How could you I forget my dad and I accompanying my late grandma Dora on the most sedate and leisurely walk back to our Ilford home? Grandma Dora, now an elderly figure, still lived in a flat in Shepherd's Bush  where the lights would always be switched on reluctantly when you had negotiated four flights of steps. In fact there was a mezzanine in between the first floor where a dim light flickered on quite happily. These were indeed halcyon days.

But grandma Dora was a robust, indomitable and formidable Russian,  with the iron constitution of a woman who must have seen such tragedy and disaster during the First World War. She now travelled right across London from West to East without a murmur of complaint. She must have been in her early 80s when I was a child but there was always something of the steely matriarch about her, something non nonsense and uncompromising that never failed to impress. 

My dad though loved the company of close friends and they were legion. They were next door neighbours, friends who had been accumulated from his days of working in a Hackney menswear shop. Alf was an accomplished saxophonist who used to play to his heart's content in a local band and my dad truly valued Alf  as a close friend and a fellow salesman. There was Sandy, the black cab driver who used to live at the other end of Cranley Road, confiding in my dad with petty problems perhaps but then enjoying the delights and fruits of small talk. 

And perhaps notably there was Brian, another black cab driver, with whom my dad would form the closest of friendship, an alliance that became stronger by the day. Brian and Ruth would live across the road from us but Brian and my dad were like brothers, inseparable cousins, chatting, joking and laughing incessantly at the world and what must have been a world of troubled humanity. 

But my dad would always have time for everything and everybody. At work he would invariably find things to do even if there was nothing to do but tidy up ties and shirts in the shop window. My dad would never be bored because he had to be preoccupied with some activity. He would stand nobly in the corner of the shop, cigarette clenched neatly between his fingers and cup of tea in hand, impervious to global wars, student uprisings or revolutions that threatened to tear apart the fabric of society. 

My dad was the man I would always race out of the family home and wait for patiently to turn around the corner of Cranley Road. Now I'd become desperate to see and welcome him home as if he was the best childhood pal you could possibly imagine. Dads always gave unconditional love, tucking you into bed solicitously, switching off the lights and remembering to look after his wife Sybil, you and your brother Mark. Dads always cherished the family unit and his son just there. Rosh Hashanahs and Yom Kippurs were all about the privacy and intimacy of family life, of eating and drinking together as one.

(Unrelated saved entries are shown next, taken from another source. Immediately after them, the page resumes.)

(** The read handler touches neither the responses nor the writes. *)
Lemma on_read_shape received c q :
  match on_read cfg self received c q with
  | Returns (c', _, _) => wire c' = wire c ∧ writing c' = writing c ∧ in_flight c' = in_flight c
      ∧ responses c' = responses c ∧ next_response_sequence_id c' = next_response_sequence_id c
  | Throws _ => peer c = None
  | Undefined => False
  end.
Proof.
  unfold on_read. destruct received as [rq|]; [|done]. simpl. unfold get_client_ip. simpl.
  destruct (peer c) as [ip|]; simpl; [|done].
  destruct (try_push_back_move _ _ _) as [[[pushed q'] sig] left]. by destruct pushed.
Qed.

Lemma conn_ok_congr c c' :
  wire c' = wire c → writing c' = writing c → in_flight c' = in_flight c →
  responses c' = responses c → next_response_sequence_id c' = next_response_sequence_id c →
  conn_ok c → conn_ok c'.
Proof. intros Hw Hwr Hf Hr Hn [? ? ? ? ?]. split; by rewrite ?Hw, ?Hwr, ?Hf, ?Hr, ?Hn. Qed.

(** Every handler keeps the invariant, and its outcome is defined. *)
Lemma conn_handler_ok c o :
  conn_ok c → conn_handler cfg self c o →
  match o with Returns c' => conn_ok c' | Throws _ => peer c = None | Undefined => False end.
Proof.
  intros Hc Hh. destruct Hh as [received q Hr|r id|p ps Hp|failed Hf|].
  - pose proof (on_read_shape received c q) as Hs.
    destruct (on_read cfg self received c q) as [[[c' q'] sig]| |]; simpl; try done.
    destruct Hs as (? & ? & ? & ? & ?). by apply (conn_ok_congr c).
  - by apply (conn_ok_congr c).
  - assert (conn_ok (with_posted ps c)) as Hc' by (by apply (conn_ok_congr c)).
    destruct p as [r id|id version]; simpl.
    + by destruct (write_unless_writing_ok id r _ Hc') as (c' & -> & ?).
    + by destruct (write_unless_writing_ok id (overload_response version) _ Hc') as (c' & -> & ?).
  - by destruct (on_write_ok failed c Hc Hf) as (c' & -> & ?).
  - by apply (conn_ok_congr c).
Qed.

Finally, dad heartbreakingly passed away and died on the day after my birthday in 2005. He'd smoked since he was a teenager. He never allowed alcohol to pass his lips apart from a discreet half lager and shandy on special occasions. But he was the one who, on one Kol Nidre evening, set out with me on the way to a shul and then comically wrestled with a disobedient umbrella while defying the blustery gale force winds. Dad would swim with me delightfully in the unpredictable Southend sea and do his utmost to savour every second, minute, week, month and year. For my dad was the most outstanding dad, revelling in your achievements, never disappointing and the loveliest dad in the world. Happy Fathers Day dad. My brother and I will always think of you. Love you loads dad.